Tonight I had reason to recall another dopey thing we did as kids.
Take a piece of Glad Wrap smooth it over your open mouth and suck back until the film splits and it pops. I had to turn to Twitter to recall what doing this was called – Popping Cherries.
Thank you @fangbooks and @1girl2manybooks. You’d wonder how I could forget that.
It was also Twitter that told me you can still buy Whizz Fizz and it still has the little druggie plastic spoon. And reminded me about the two ways to eat a Sunnyboy – crush or suck. But that is for another day.
Back to popping cherries.
You could do it with the rubber of a busted balloon as well as cling-film, but you had to suck much, much hard to get it to pop. And while the plastic wrap tasted like the inside of a fridge without being cold, the balloon bit squeaked against your teeth and was infinitely chew-able. It tasted like overcooked chicken and smelled like burnt talcum powder.
So- choking hazard!
What were our parents thinking?
We used to do this en-mass like a cherry popping orchestra.
Reminded me of a scene in season one of Mad Men where Sally plays inside an adult sized plastic dry cleaners bag, sucking it into her mouth, while Betty tells her to go away so she can enjoy her cigarette.
It’s a wonder so many of us grew up, the amount of plastic sucking that went on.
Now having managed to slice cherry popping into a chapter I just have to work out how to get shrinkees in there – remember them?
A shrinkee was what you got if you held a Twisties packet over the naked flame of a school gas heater. It was a perfectly tiny, weeny Twisties pack. Apparently you could do this in the open quite safely by baking them, but what was the fun in that?

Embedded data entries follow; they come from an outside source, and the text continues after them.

Lemma dot_matmul_witness :
  (_names (_schema ex_X) = ["i"; "k"] ∧ tshape (_tensor ex_X) = [2; 3] ∧
   length (tdata (_tensor ex_X)) = 6 ∧
   _names (_schema ex_Y) = ["k"; "j"] ∧ tshape (_tensor ex_Y) = [3; 4] ∧
   length (tdata (_tensor ex_Y)) = 12) ∧
  ∃ r, @dot torch_ref ["k"] [ex_X; ex_Y] = Ok r ∧
       _names (_schema r) = ["i"; "j"] ∧
       tshape (_tensor r) = [2; 4] ∧
       _tensor r = matmul (_tensor ex_X) (_tensor ex_Y).
Proof.
  split; [by split_and!|].
  apply (dot_matmul ex_X ex_Y); reflexivity.
Defined.

(** ** [stack] and [cat] *)

Lemma stack_check_spec rest names0 :
  (Forall (λ t, _names (_schema t) = names0) rest ∧
   stack_check rest names0 = Ok ()) ∨
  (¬ Forall (λ t, _names (_schema t) = names0) rest ∧
   stack_check rest names0 =
     Raise (RuntimeError
              "Tensors to stack don't have matching dimension names")).
Proof.
  induction rest as [|t rest IH]; simpl.
  - left. by split.
  - case_decide as Ht.
    + right. split; [|done]. by intros [? _]%Forall_cons.
    + destruct IH as [[IH ->]|[IH ->]]; [left|right]; split; try done.
      * by constructor.
      * by intros [_ ?]%Forall_cons.
Qed.

Lemma cat_check_spec rest names0 :
  (Forall (λ t, _names (_schema t) = names0) rest ∧
   cat_check rest names0 = Ok ()) ∨
  (¬ Forall (λ t, _names (_schema t) = names0) rest ∧
   cat_check rest names0 = Raise AssertionError).
Proof.
  induction rest as [|t rest IH]; simpl.
  - left. by split.
  - case_decide as Ht.
    + destruct IH as [[IH ->]|[IH ->]]; [left|right]; split; try done.
      * by constructor.
      * by intros [_ ?]%Forall_cons.
    + right. split; [|done]. by intros [? _]%Forall_cons.
Qed.

Lemma mapM_as_name (l : list name) :
  mapM (λ n, as_name (default (PName n) (assoc n ([] : list (name * pyvalue)))))
       l = Ok l.
Proof. induction l as [|n l IH]; simpl in *; [done|]. by rewrite IH. Qed.

Lemma _new_no_updates `{Engine} t raw :
  _new t raw [] = NamedTensor_init raw (_names (_schema t)).
Proof. unfold _new. by rewrite mapM_as_name. Qed.

(** *** The reference engine stacks along a new leading axis *)

Lemma numel_cons n sh : numel (n :: sh) = n * numel sh.
Proof. done. Qed.

Lemma block_whole (data : list Z) k : length data = k → block k 0 data = data.
Proof. intros <-. unfold block. simpl. by rewrite take_ge. Qed.

Lemma sum_leading_ones (us : list Tensor) sh :
  Forall (λ u, tshape u = 1 :: sh) us →
  sum_list ((λ t, size_at t 0) <$> us) = length us.
Proof.
  induction 1 as [|u us Hu _ IH]; [done|].
  cbn [fmap list_fmap sum_list length sum_list_with]. unfold size_at at 1.
  rewrite Hu. simpl. by f_equal.
Qed.

Lemma ref_cat_leading (us : list Tensor) sh :
  us ≠ [] →
  Forall (λ u, tshape u = 1 :: sh ∧ length (tdata u) = numel sh) us →
  ref_cat us 0 = Ok (mkTensor (length us :: sh) (us ≫= tdata)).
Proof.
  intros Hne Hus. unfold ref_cat. destruct us as [|u0 us']; [done|].
  pose proof (Forall_inv Hus) as [Hsh0 _].
  remember (u0 :: us') as us eqn:Hcons. clear Hcons.
  rewrite decide_True; last first.
  { split; [unfold rank; rewrite Hsh0; simpl; lia|].
    eapply Forall_impl; [done|]. intros u [-> _]. by rewrite Hsh0. }
  rewrite Hsh0. do 2 f_equal.
  - cbn [insert list_insert]. f_equal.
    apply (sum_leading_ones _ sh). eapply Forall_impl; [done|].
    by intros u [? _].
  - change (seq 0 (numel (take 0 (1 :: sh)))) with [0].
    rewrite bind_singleton. apply Forall_bind_ext.
    eapply Forall_impl; [done|]. intros u [-> Hlen].
    apply block_whole. rewrite drop_0, numel_cons. lia.
Qed.

Lemma ref_stack_leading (ts : list Tensor) sh :
  ts ≠ [] →
  Forall (λ t, tshape t = sh ∧ length (tdata t) = numel sh) ts →
  ref_stack ts 0 = Ok (mkTensor (length ts :: sh) (ts ≫= tdata)).
Proof.
  intros Hne Hts. unfold ref_stack. destruct ts as [|t0 ts']; [done|].
  pose proof (Forall_inv Hts) as [Hsh0 _].
  rewrite decide_True
    by (eapply Forall_impl; [done|]; intros u [-> _]; by rewrite Hsh0).
  assert (mapM (λ t, ref_unsqueeze t 0) (t0 :: ts') =
          Ok ((λ t, mkTensor (1 :: sh) (tdata t)) <$> t0 :: ts')) as ->.
  { clear Hne Hsh0. generalize dependent (t0 :: ts'). intros ts Hts.
    induction Hts as [|u us [Hu _] _ IH]; [done|].
    cbn [mapM]. rewrite IH. unfold ref_unsqueeze.
    rewrite decide_True by lia. simpl. by rewrite Hu. }
  simpl. change (ref_cat ((λ t, mkTensor (1 :: sh) (tdata t)) <$> t0 :: ts') 0
    = Ok (mkTensor (length (t0 :: ts') :: sh) ((t0 :: ts') ≫= tdata))).
  rewrite (ref_cat_leading _ sh).
  - by rewrite length_fmap, list_fmap_bind.
  - done.
  - apply Forall_fmap. eapply Forall_impl; [done|]. by intros u [_ ?].
Qed.

Lemma wf_ex_X : wf ex_X.
Proof. split_and!; [by_decide|reflexivity|reflexivity]. Qed.

(** C5. [stack] raises when the name sequence of some operand differs from
    that of the first, be it only by the order of the names. When it
    returns, all operands have the name sequence of the first, the raw
    tensor is the positional stack of the operands' values at axis 0, and
    the schema is [name] followed by that name sequence. On the reference
    engine, operands of one shape and one name sequence that does not hold
    [name] are stacked into a tensor whose leading axis counts the operands
    and whose other axes are theirs. *)
Theorem stack_schema (t0 : NamedTensor) (rest : list NamedTensor)
    (name : name) :
  (∀ E : Engine,
     ¬ same_names t0 rest →
     @stack E (t0 :: rest) name =
       Raise (RuntimeError
                "Tensors to stack don't have matching dimension names")) ∧
  (∀ (E : Engine) r,
     @stack E (t0 :: rest) name = Ok r →
     same_names t0 rest ∧
     torch_stack (values <$> t0 :: rest) 0 = Ok (_tensor r) ∧
     _names (_schema r) = name :: _names (_schema t0)) ∧
  (same_names t0 rest → Forall wf (t0 :: rest) →
   Forall (λ t, tshape (_tensor t) = tshape (_tensor t0)) rest →
   name ∉ _names (_schema t0) →
   @stack torch_ref (t0 :: rest) name =
     Ok (mkNamedTensor
           (mkTensor (S (length rest) :: tshape (_tensor t0))
                     ((t0 :: rest) ≫= λ t, tdata (_tensor t)))
           (mkSchema (name :: _names (_schema t0))))).
Proof.
  split_and!.
  - intros E Hne. unfold stack.
    destruct (stack_check_spec rest (_names (_schema t0))) as [[? _]|[_ ->]];
      done.
  - intros E r. unfold stack.
    destruct (stack_check_spec rest (_names (_schema t0))) as [[? ->]|[_ ->]];
      [|done].
    intros Hr. apply bind_Ok in Hr as (_ & _ & Hr).
    apply bind_Ok in Hr as (raw & Hraw & Hr).
    apply NamedTensor_init_Ok in Hr as (_ & _ & ->). done.
  - intros Hsame Hwf Hsh Hname. unfold stack.
    destruct (stack_check_spec rest (_names (_schema t0))) as [[_ ->]|[? _]];
      [|done].
    pose proof (Forall_inv Hwf) as (Hnd & Hlen & _).
    cbn [mbind result_bind torch_stack torch_ref].
    rewrite (ref_stack_leading _ (tshape (_tensor t0))).
    + cbn [mbind result_bind]. unfold ntorch_tensor, NamedTensor_init.
      rewrite decide_True by (by constructor).
      rewrite decide_True by (unfold rank in *; simpl; lia).
      rewrite length_fmap. simpl. do 3 f_equal.
      by rewrite list_fmap_bind.
    + done.
    + apply Forall_fmap. apply Forall_cons. split.
      * split; [done|]. by destruct (Forall_inv Hwf) as (_ & _ & ?).
      * apply Forall_forall. intros t Ht. rewrite Forall_forall in Hsh.
        apply Forall_cons in Hwf as [_ Hwf]. rewrite Forall_forall in Hwf.
        destruct (Hwf t Ht) as (_ & _ & Hd). unfold values. simpl.
        rewrite <-(Hsh t Ht). done.
Qed.

Lemma stack_schema_witness :
  (same_names ex_X [ex_X] ∧ Forall wf [ex_X; ex_X] ∧
   Forall (λ t, tshape (_tensor t) = tshape (_tensor ex_X)) [ex_X] ∧
   "b" ∉ _names (_schema ex_X)) ∧
  @stack torch_ref [ex_X; ex_X] "b" =
    Ok (mkNamedTensor
          (mkTensor [2; 2; 3] [1; 2; 3; 4; 5; 6; 1; 2; 3; 4; 5; 6]%Z)
          (mkSchema ["b"; "i"; "k"])).
Proof.
  assert (same_names ex_X [ex_X]) as Hsame by (by repeat constructor).
  assert (Forall wf [ex_X; ex_X]) as Hwf
    by (do 2 (constructor; [apply wf_ex_X|]); constructor).
  assert (Forall (λ t, tshape (_tensor t) = tshape (_tensor ex_X)) [ex_X])
    as Hsh by (by repeat constructor).
  assert ("b" ∉ _names (_schema ex_X)) as Hb by by_decide.
  split; [by split_and!|].
  destruct (stack_schema ex_X [ex_X] "b") as (_ & _ & Hok).
  exact (Hok Hsame Hwf Hsh Hb).
Defined.

(** C4, counterexample. Two operands with the same names in different
    physical orders: [cat] does not succeed. *)
Lemma cat_reordered_operands :
  _names (_schema ex_B) ≡ₚ _names (_schema ex_A) ∧
  @cat torch_ref [ex_A; ex_B] "a" = Raise AssertionError.
Proof. split; [apply perm_swap|reflexivity]. Qed.

(** C4 (as amended). [cat] accepts operands whose name sequences equal that
    of the first operand, names and order alike, and rejects any other list
    with an [AssertionError], be the difference only one of order. The axis
    is the position of [dim] in the schema of the first operand, which is
    then its position in every operand; the result is the positional
    concatenation of the operands' values at that axis, under the schema of
    the first operand. *)
Theorem cat_same_order (t0 : NamedTensor) (rest : list NamedTensor)
    (dim : name) (d : nat) :
  index_of dim (_names (_schema t0)) = Some d →
  (∀ E : Engine,
     ¬ same_names t0 rest → @cat E (t0 :: rest) dim = Raise AssertionError) ∧
  (∀ E : Engine,
     same_names t0 rest →
     Forall (λ t, Schema_get (_schema t) dim = Ok d) (t0 :: rest) ∧
     @cat E (t0 :: rest) dim =
       (raw ← torch_cat (values <$> t0 :: rest) d;
        NamedTensor_init raw (_names (_schema t0)))).
Proof.
  intros Hd. split.
  - intros E Hne. unfold cat, Schema_get. rewrite Hd.
    destruct (cat_check_spec rest (_names (_schema t0))) as [[? _]|[_ ->]];
      done.
  - intros E Hsame. split.
    + apply Forall_cons. split; [by unfold Schema_get; rewrite Hd|].
      eapply Forall_impl; [exact Hsame|]. intros t Ht. simpl in Ht.
      unfold Schema_get. by rewrite Ht, Hd.
    + unfold cat, Schema_get. rewrite Hd.
      destruct (cat_check_spec rest (_names (_schema t0))) as [[_ ->]|[? _]];
        [|done].
      cbn [mbind result_bind]. destruct (torch_cat _ _); [|done].
      cbn [mbind result_bind]. apply _new_no_updates.
Qed.

Lemma cat_same_order_witness :
  index_of "k" (_names (_schema ex_X)) = Some 1 ∧
  same_names ex_X [ex_X] ∧
  @cat torch_ref [ex_X; ex_X] "k" =
    (raw ← torch_cat (values <$> [ex_X; ex_X]) 1;
     NamedTensor_init raw (_names (_schema ex_X))).
Proof.
  assert (index_of "k" (_names (_schema ex_X)) = Some 1) as Hd
    by reflexivity.
  assert (same_names ex_X [ex_X]) as Hsame by (by repeat constructor).
  split_and!; [exact Hd|exact Hsame|].
  destruct (cat_same_order ex_X [ex_X] "k" 1 Hd) as [_ Hok].
  exact (proj2 (Hok torch_ref Hsame)).
Defined.

(** ** [_force_order] accepts exactly the permutations *)

Lemma reorders_Permutation target names :
  reorders target names = true ↔ target ≡ₚ names.
Proof.
  revert names. induction target as [|n target IH]; intros names;
    cbn [reorders].
  - rewrite bool_decide_eq_true. split; [by intros ->|].
    intros Hp. symmetry in Hp. by apply Permutation_nil_r in Hp.
  - destruct (index_of n names) as [i|] eqn:Hi.
    + apply index_of_Some in Hi. rewrite IH.
      pose proof (delete_Permutation names i n Hi) as Hdel. split.
      * intros Hp. by rewrite Hdel, Hp.
      * intros Hp. rewrite Hdel in Hp. by apply (inj (cons n)) in Hp.
    + split; [done|]. intros Hp. apply index_of_None in Hi.
      exfalso. apply Hi. rewrite <-Hp. apply list_elem_of_here.
Qed.

(** ** [gather] *)

(** Without the name [index_dim] among the names of [input], the [updates]
    that [gather] passes to [_new] rename nothing: the result of [gather]
    has the schema of [input]. *)
Lemma gather_schema_unchanged `{Engine} input dim index index_dim r :
  index_dim ∉ _names (_schema input) →
  gather input dim index index_dim = Ok r →
  _names (_schema r) = _names (_schema input).
Proof.
  intros Hout. unfold gather. intros Hr.
  apply bind_Ok in Hr as (b1 & _ & Hr).
  apply bind_Ok in Hr as (d & _ & Hr).
  apply bind_Ok in Hr as (raw & _ & Hr).
  unfold _new in Hr. apply bind_Ok in Hr as (names & Hnames & Hr).
  apply NamedTensor_init_Ok in Hr as (_ & _ & ->). simpl.
  revert names Hnames Hout. generalize (_names (_schema input)) as l.
  induction l as [|n l IH]; intros names Hnames Hout.
  - by injection Hnames as <-.
  - cbn [mapM] in Hnames. apply not_elem_of_cons in Hout as [Hne Hout].
    cbn [assoc] in Hnames. rewrite decide_False in Hnames by done.
    cbn [assoc default as_name mbind result_bind] in Hnames.
    apply bind_Ok in Hnames as (names' & Hnames' & Hnames).
    injection Hnames as <-. f_equal. by apply IH.
Qed.

(** C6, the code at the failing input: the gathered axis keeps the name
    [k]; it is not renamed to [c]. *)
Theorem gather_keeps_name :
  @gather torch_ref ex_X "k" ex_index "c" =
    Ok (mkNamedTensor (mkTensor [2; 1] [3; 4]%Z) (mkSchema ["i"; "k"])).
Proof. vm_compute. reflexivity. Qed.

I remember the classroom smelled kind of toxic while shrinkee manufacture was talking place, and when you consider we had asbestos ceiling insulation that was perfect for making footprints on, (shoe on broom handle) it really is a wonder I’m still alive to even think about trying to get this stuff into a book.
And I was a nice girl. You should see what the really bad kids got up to.